Hours after knowing about the situation that needs my weekend work, the angst, the anger, the irritation, the self-pity and myriad other elements of my drama are still continuing to play. i.e. What I’m resisting is persisting in my experience.
It is a fact that I don’t like that I have to work this weekend. That is okay. But lingering there, results in me being stuck in a judgment loop and that is pure self-torture. So much of my wellness, my well being, my energy, my ability to engage life, all of this is compromised when I’m in this really shitty place of being angry and sorry for myself … resisting the fact that I’ve got to work this weekend, and have to let go of my simple desire to have a relaxing weekend.
So, what can I do?
What I can do is concrete action that backs my feeling on it.
It starts with accepting that this fact that weekend work came up to disturb me, has happened. To go into this illogical space of telling myself “It shouldn’t have happened” etc. is meaningless, useless, pointless bullshit. It has happened. Period. Accepting that it has happened is the gateway to possibilities.
Then, I could see that I have a couple of options. Perhaps I can get away from this weekend work, by refusing to do that thing, or to postpone it or ask an associate to step in and cover for me or some other creative option – and if I succeed, I’m free again to spend my weekend the way I want it.

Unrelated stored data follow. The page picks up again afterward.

Definition table (rows : list (list DocumentTableCell)) : string :=
  "<table>" +:+ join (map row rows) +:+ "</table>".

End Spec.

(** [a] comes no later than [b] in the order [sorted] produces. *)
Definition key_le {A : Type} (key : A -> Z) (a b : A) : Prop := key a <= key b.

(** ** The offsets of a page map *)

Definition text_length (r : PageRecord) : Z :=
  Z.of_nat (String.length (rec_page_text r)).

(** The records of [page_map] start at [start], each one where the text of
    the one before it ends, and the last text ends at [stop]. *)
Fixpoint chained (start : Z) (page_map : list PageRecord) (stop : Z) : Prop :=
  match page_map with
  | [] => stop = start
  | r :: page_map' =>
      rec_offset r = start /\ chained (start + text_length r) page_map' stop
  end.

(** ** Sample documents *)

Module Sample.

Definition span (o l : Z) : DocumentSpan := {| span_offset := o; span_length := l |}.
Definition page (o l : Z) : DocumentPage := {| page_spans := [span o l] |}.
Definition para (r : option string) (o l : Z) : DocumentParagraph :=
  {| role := r; paragraph_spans := [span o l] |}.
Definition data_cell (r c : Z) (k : option string) (s : string) : DocumentTableCell :=
  {| kind := k; row_index := r; column_index := c;
     row_span := None; column_span := None; cell_content := s |}.

(** A service that always answers with [r]. *)
Definition serve (r : AnalyzeResult) (model_id source_url : string)
  : result AnalyzeResult := Ok r.

Definition no_trace (e : exn) : string := "Traceback".

(** Two pages, a title on the first, a one-cell table on the second. *)
Definition title_and_table : AnalyzeResult :=
  {| content := "Hello World ABC";
     pages := [page 0 11; page 12 3];
     paragraphs := Some [para (Some "title") 0 5];
     tables := Some [ {| row_count := 1;
                         cells := [ {| kind := Some "columnHeader";
                                       row_index := 0; column_index := 0;
                                       row_span := None; column_span := Some 3;
                                       cell_content := "<script>" |} ];
                         bounding_regions := [ {| page_number := 2 |} ];
                         table_spans := [span 12 3] |} ] |}.

(** A service that is down. *)
Definition unavailable (model_id source_url : string) : result AnalyzeResult :=
  Raise (ServiceError "503 Service Unavailable").

(** A service call interrupted from the keyboard while it blocks. *)
Definition interrupted (model_id source_url : string) : result AnalyzeResult :=
  Raise KeyboardInterrupt.

(** A page without any span: [page.spans[0]] raises. *)
Definition spanless_page : AnalyzeResult :=
  {| content := "Hello"; pages := [page 0 5; {| page_spans := [] |}];
     paragraphs := None; tables := None |}.

(** Two paragraphs that start and end at the same offsets. *)
Definition twice_indexed : AnalyzeResult :=
  {| content := "Hello World";
     pages := [page 0 11];
     paragraphs := Some [para (Some "title") 0 5; para (Some "sectionHeading") 0 5];
     tables := None |}.

(** A title that ends where a section heading begins. *)
Definition adjacent_roles : AnalyzeResult :=
  {| content := "abcdef";
     pages := [page 0 6];
     paragraphs := Some [para (Some "title") 0 3; para (Some "sectionHeading") 3 3];
     tables := None |}.

Definition adjacent_starts : gmap Z string :=
  <[3 := "sectionHeading"]> (<[0 := "title"]> ∅).
Definition adjacent_ends : gmap Z string :=
  <[6 := "sectionHeading"]> (<[3 := "title"]> ∅).

(** A title that ends exactly where the first page ends and the second begins. *)
Definition abutting_pages : AnalyzeResult :=
  {| content := "abcdef";
     pages := [page 0 3; page 3 3];
     paragraphs := Some [para (Some "title") 0 3];
     tables := None |}.

Definition abutting_pages_map : list PageRecord :=
  [ {| rec_page_number := 0; rec_offset := 0; rec_page_text := "<h1>abc " |};
    {| rec_page_number := 1; rec_offset := 8; rec_page_text := "</h1>def " |} ].

(** A table whose first bounding region is page 1 and whose only span
    lies in the character range of page 2. *)
Definition stray_table : DocumentTable :=
  {| row_count := 1;
     cells := [data_cell 0 0 None "cd"];
     bounding_regions := [ {| page_number := 1 |} ];
     table_spans := [span 3 2] |}.

Definition stray_span : AnalyzeResult :=
  {| content := "ab cd";
     pages := [page 0 2; page 3 2];
     paragraphs := None;
     tables := Some [stray_table] |}.

(** A title over [5,10) and a later paragraph that starts at the same offset. *)
Definition overwritten_title : AnalyzeResult :=
  {| content := "0123456789abcde";
     pages := [page 0 15];
     paragraphs := Some [para (Some "title") 5 5; para None 5 3];
     tables := None |}.

(** A title over [5,10) alone on a page that goes on after it. *)
Definition lone_title : AnalyzeResult :=
  {| content := "0123456789abcde";
     pages := [page 0 15];
     paragraphs := Some [para (Some "title") 5 5];
     tables := None |}.

(** The 2x2 table of the end-to-end scenario: header cells A, B in row 0,
    cells C, D of kind [k] in row 1, first seen on page 2, with one span. *)
Definition abcd_table (o l : Z) (k : option string) : DocumentTable :=
  {| row_count := 2;
     cells := [ data_cell 0 0 (Some "columnHeader") "A";
                data_cell 0 1 (Some "columnHeader") "B";
                data_cell 1 0 k "C";
                data_cell 1 1 k "D" ];
     bounding_regions := [ {| page_number := 2 |} ];
     table_spans := [span o l] |}.

(** Page 1 is the text "Hello World"; page 2 is the span [(o, l)], which is
    also the table's span. *)
Definition hello_and_table (rest : string) (o l : Z) (k : option string)
  : AnalyzeResult :=
  {| content := "Hello World" +:+ rest;
     pages := [page 0 11; page o l];
     paragraphs := None;
     tables := Some [abcd_table o l k] |}.

Definition hello_and_table_map : list PageRecord :=
  [ {| rec_page_number := 0; rec_offset := 0; rec_page_text := "Hello World " |};
    {| rec_page_number := 1; rec_offset := 12;
       rec_page_text :=
         "<table><tr><th>A</th><th>B</th></tr><tr><td>C</td><td>D</td></tr></table> " |} ].

(** A paragraph without spans between two ordinary ones. *)
Definition spanless_paragraph : AnalyzeResult :=
  {| content := "Hello World";
     pages := [page 0 11];
     paragraphs := Some [para (Some "title") 0 5;
                         {| role := None; paragraph_spans := [] |};
                         para None 6 5];
     tables := None |}.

If I fail in all my creative attempts to get away from it, then I have no choice but to accept the fact again that I tried many creative and practical ways, but I have to engage in the weekend work – that is what I have to do now. Resistance at this juncture again is plain pointless and is only a source of suffering.
What we resist, persists in our experience.
Experiencing recurrent negative feelings? Maybe time to check in your innerspace on what you have been knowingly or unknowingly resisting. Sometimes, we have built up resistance to all sorts of things in our innerspace. Anger issues which we haven’t processed and let go. People we hold grudges against and haven’t forgiven. Messy petty things about envy, jealousy, pride. Even fears and worries. What might they be, and could we notice that too, and let that go? And increase our freedom in the process!
Feeling angst in healing sessions, even if it is that subtle feeling of something not being right? Maybe time to check in your innerspace on what you have been knowingly or unknowingly resisting. Even in our healing sessions, what sorts of resistance are we building up? Perhaps we are getting worked up because the patient isn’t experience the energy flow, or is not getting calm like the last session, or perhaps we wanted a certain outcome and it isn’t happening and is driving us insane within. Can we notice that too, and let that go? And be present to the recipient’s needs?
Feeling like you are hitting a brick wall and progress in your Reiki practice is stagnant? Time to check and see how big is the unseen grip of resistance in your practice. Time to see what you’ve been resisting, that is in the way of your quest to BE Reiki.